2014 Update on the Insurance Project April 16, 2014 FASB meeting The FASB developed the list of potential targeted improvements to long duration contract accounting and short duration contract disclosures that it expects to deliberate at future meetings. For short duration contracts, the FASB expects to consider potential enhanced disclosures in the following areas: incurred and paid loss development tables; claim reserve duration in time bands; information about the frequency and severity of claims; qualitative and quantitative information about claims estimates; information about premium deficiency testing; and for those liabilities for which discounting is elected, the amount of the discount. The FASB decided not to pursue potential changes to the existing “premiums due” revenue recognition model.

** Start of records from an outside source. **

(** The keys [list.sort] computes before it compares any: the first
    failure decides. *)
Fixpoint int_keys (rows : list row) : int_error + list (Z * row) :=
  match rows with
  | [] => inr []
  | r :: rest =>
      match int_key (id r) with
      | inr n =>
          match int_keys rest with
          | inr keyed => inr ((n, r) :: keyed)
          | inl e => inl e
          end
      | inl e => inl e
      end
  end.

Definition string_id (r : row) : option string :=
  match id r with JStr s => Some s | _ => None end.

(** The [try]/[except ValueError] around the two sorts. In the second
    sort ids that are all strings are compared as strings. Ids of other
    types are not ordered here: next to a string Python's [<] raises
    [TypeError], and the order Python gives to numbers that include a
    NaN is not modelled and has the same ending. *)
Definition sort_results (rows : list row) : string + list row :=
  match int_keys rows with
  | inr keyed => inr (snd <$> PyList.sort Z.ltb fst keyed)
  | inl IntValueError =>
      match mapM (fun r => (fun s => (s, r)) <$> string_id r) rows with
      | Some keyed => inr (snd <$> PyList.sort String.ltb fst keyed)
      | None =>
          match rows with
          | [_] => inr rows
          | _ => inl "TypeError"
          end
      end
  | inl (IntOtherError exc) => inl exc
  end.

(** What [main] leaves behind: nothing when there is no verdict file,
    nothing when an exception ends it before the report is written, or
    the lines written to [output/results.csv]. The summary printed
    after the report is written is not part of the model. *)
Inductive report : Type :=
| NoVerdicts
| Failed (exception : string)
| Written (rows : list row).

(** [main()], with [verdict_files] the documents read from the files of
    [VERDICTS_DIR.glob("*.json")] in the order of the listing. *)
Definition main (verdict_files : list json)
    (claims_file : option (list Retriever.claim)) : report :=
  match verdict_files with
  | [] => NoVerdicts
  | _ =>
      let claims := load_claims claims_file in
      match collect claims verdict_files with
      | inl exc => Failed exc
      | inr results =>
          match sort_results results with
          | inl exc => Failed exc
          | inr sorted => Written sorted
          end
      end
  end.

End Aggregator.

(** ** What is asked of verdicts and report lines *)

Module Shape.
Import Json.

(** The verdict field is one of the three values. *)
Definition verdict_in_enum (v : dict) : bool :=
  match dict_get "verdict" v with
  | Some (JStr s) =>
      String.eqb s "supported" || String.eqb s "contradicted"
      || String.eqb s "undetermined"
  | _ => false
  end.

(** The confidence field is a finite number between 0 and 1. *)
Definition confidence_in_unit (v : dict) : bool :=
  match dict_get "confidence" v with
  | Some (JInt n) => (0 <=? n) && (n <=? 1)
  | Some (JFloat q) => Qle_bool (Qmake 0 1) q && Qle_bool q (Qmake 1 1)
  | _ => false
  end.

(** The fields of an error verdict, with the reasoning left open. *)
Definition error_shaped (claim_id : string) (v : dict) : Prop :=
  dict_get "claim_id" v = Some (JStr claim_id)
  /\ dict_get "verdict" v = Some (JStr "undetermined")
  /\ dict_get "confidence" v = Some (JFloat (Qmake 0 1))
  /\ dict_get "supporting_spans" v = Some (JArr [])
  /\ dict_get "contradicting_spans" v = Some (JArr []).

(** A failure after which the loop goes on to the next attempt. *)
Definition transient (o : Reasoning.api_outcome) : bool :=
  match o with
  | Reasoning.RateLimitError _ | Reasoning.APIConnectionError _ => true
  | Reasoning.APIError (Some status) _ => (500 <=? status) && (status <? 600)
  | _ => false
  end.

(** The fixed mapping from verdict to prediction, on a report line. *)
Definition mapped (r : Aggregator.row) : Prop :=
  (Aggregator.verdict r = JStr "supported" -> Aggregator.prediction r = 1)
  /\ (Aggregator.verdict r = JStr "contradicted" -> Aggregator.prediction r = 0)
  /\ (Aggregator.verdict r = JStr "undetermined" -> Aggregator.prediction r = 0).

End Shape.

(** ** How the segmenter places a chunk *)

Module Offsets.
Import Ingestion.

Section Located.
Context `{Encoding}.

(** The window of tokens of the chunk with index [i]. *)
Definition window_start (chunk_size overlap : Z) (i : nat) : Z :=
  Z.of_nat i * (chunk_size - overlap).

Definition window (source : string) (chunk_size overlap : Z) (i : nat) : list token :=
  let tokens := encode source in
  let token_idx := window_start chunk_size overlap i in
  PyList.slice tokens token_idx (Z.min (token_idx + chunk_size) (PyList.len tokens)).

(** The text decoded from the tokens of the overlap before the chunk with
    index [i]. *)
Definition overlap_text (source : string) (chunk_size overlap : Z) (i : nat) : string :=
  let tokens := encode source in
  let token_idx := window_start chunk_size overlap i in
  decode (PyList.slice tokens (Z.max 0 (token_idx - overlap)) token_idx).

(** Where the search for the start of the chunk with index [i] begins,
    given the end of the chunk before it. *)
Definition search_from (source : string) (chunk_size overlap : Z) (i : nat)
    (previous_end : Z) : nat :=
  Z.to_nat (Z.max 0 (previous_end
                     - PyStr.len (overlap_text source chunk_size overlap i) - 100)).

(** The chunk [c] is the chunk with index [i] of [source], placed after a
    chunk that ends at [previous_end]: its text is decoded from its
    window, and its start is 0 for the first chunk and otherwise the
    result of searching the source for the first 100 characters of the
    text, or, when they are not found, the end of the chunk before. *)
Definition located (source : string) (chunk_size overlap : Z) (i : nat)
    (previous_end : Z) (c : chunk) : Prop :=
  chunk_idx c = Z.of_nat i
  /\ text c = decode (window source chunk_size overlap i)
  /\ token_count c = PyList.len (window source chunk_size overlap i)
  /\ char_end c = char_start c + PyStr.len (text c)
  /\ char_start c =
     match i with
     | O => 0
     | S _ =>
         let found :=
           PyStr.find source (PyStr.take 100 (text c))
                      (search_from source chunk_size overlap i previous_end) in
         if found =? -1 then previous_end else found
     end.

Definition all_located (source : string) (chunk_size overlap : Z)
    (chunks : list chunk) : Prop :=
  forall i c, chunks !! i = Some c ->
    located source chunk_size overlap i (last_char_end (firstn i chunks)) c.

End Located.

End Offsets.

(** ** Search hits behind the evidence entries *)

Module Ranking.

(** An entry of [results] together with what the loop knew when it built
    it: the position of the hit in the search result and its similarity
    score before the boost. *)
Record candidate := mk_candidate {
  position : nat;
  raw : Q;
  entry : Retriever.evidence
}.

(** [Retriever.build_results] with every entry tagged by its hit; [pos]
    is the position of the first hit of [hits] in the search result. *)
Fixpoint candidates (book_name_lower : string) (metadata : list Retriever.meta)
    (hits : list (Q * Z)) (pos : nat) : option (list candidate) :=
  match hits with
  | [] => Some []
  | (sc, idx) :: rest =>
      if idx =? -1 then candidates book_name_lower metadata rest (S pos)
      else
        match Retriever.py_index metadata idx with
        | None => None
        | Some m =>
            let meta_book_lower := Retriever.normalize_book (Retriever.meta_book m) in
            let same :=
              PyStr.contains book_name_lower meta_book_lower
              || PyStr.contains meta_book_lower book_name_lower in
            let adjusted_score := Qplus sc (if same then Qmake 1 5 else Qmake 0 1) in
            match candidates book_name_lower metadata rest (S pos) with
            | None => None
            | Some results =>
                Some (mk_candidate pos sc
                        (Retriever.mk_evidence (Retriever.meta_chunk_idx m)
                           (Retriever.meta_book m) (Retriever.meta_char_start m)
                           (Retriever.meta_char_end m) (Retriever.meta_text m)
                           adjusted_score same) :: results)
            end
        end
  end.

(** In a sort with the given [before] and [key], [a] is ranked ahead of
    [b]: by key, or else, neither key going before the other, by
    position. *)
Definition ahead {A K : Type} (before : K -> K -> bool) (key : A -> K)
    (pos : A -> nat) (a b : A) : Prop :=
  before (key a) (key b) = true
  \/ (before (key b) (key a) = false /\ (pos a < pos b)%nat).

(** The boosted score of a candidate, the key of the sort. *)
Definition boosted (c : candidate) : Q := Retriever.score (entry c).

(** The hits come in descending order of similarity, as a similarity
    search returns them. *)
Definition descending (hits : list (Q * Z)) : Prop :=
  forall i j s t, (i < j)%nat -> hits !! i = Some s -> hits !! j = Some t ->
    Qle t.1 s.1.

End Ranking.

(** ** Concrete inputs used in the examples *)

Module Samples.
Import Json.

(** The text of the [JSONDecodeError] Python raises on a reply that does
    not start with a JSON value. *)
Definition expecting_value (s : string) : string :=
  "Expecting value: line 1 column 1 (char 0)".

Definition json_loads : decoder := loads_with expecting_value.

Definition sample_evidence : Retriever.bundle :=
  Retriever.mk_bundle "test_001" "The Count of Monte Cristo" "Edmond Dantes"
    "Edmond Dantes was imprisoned for fourteen years." [].

(** [{"verdict": "maybe", "confidence": 7}] *)
Definition reply_maybe : string :=
  "{" ++ PyStr.quoted "verdict" ++ ": " ++ PyStr.quoted "maybe" ++ ", "
      ++ PyStr.quoted "confidence" ++ ": 7}".

(** [{"verdict": "supported"}] *)
Definition reply_bare : string :=
  "{" ++ PyStr.quoted "verdict" ++ ": " ++ PyStr.quoted "supported" ++ "}".

Definition reply_text : string := "This is not valid JSON".

(** A claim about a book, an index of three chunks of which the last two
    come from that book, and a search that finds all three: the first
    with similarity 0.7, the other two with 0.5, and after them the
    padding a search for more neighbours than there are vectors returns. *)
Definition sample_claim : Retriever.claim :=
  Retriever.mk_claim "test_001" "The Count of Monte Cristo" "Edmond Dantes"
    "Edmond Dantes was imprisoned for fourteen years.".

2014 Update on the Insurance Project August 13, 2014 FASB meeting The FASB continued its discussions of disclosures about short-duration contracts and made the following decisions: Incurred and paid claims development tables: The Board affirmed its previous decision that incurred and paid claims development tables should be disclosed in the financial statement footnotes and that those disclosures need not go back more than 10 years, but that they should present information for the number of years for which claims incurred typically remain outstanding. Health Insurance Claims: The Board decided that insurance entities that issue short- duration insurance contracts should disclose in their interim and annual financial statements the incurred but not reported liabilities included in the liability for unpaid claims and claim adjustment expenses for health insurance claims, either as a separate disclosure or as a component of the rollforward of the liability for unpaid claims and claim adjustment expenses. The rollforward should be disaggregated so that useful information is not obscured by either the inclusion of a large amount of insignificant detail or the aggregation of items that have different characteristics.
2014 Update on the Insurance Project August 13, 2014 FASB meeting, continued The FASB continued its discussions of disclosures about short-duration contracts and made the following decisions: Effective Date: The Board decided that for public business entities, the final guidance should be effective for annual reporting periods beginning after December 15, 2014, and interim reporting periods within annual reporting periods beginning after December 15, 2015. The Board decided on a one-year delay for all other entities. The Board also decided to allow early adoption for all entities. Next Step - The Board directed the staff to draft an Accounting Standards Update for vote by written ballot with an extended time frame for external review by a broad range of stakeholders.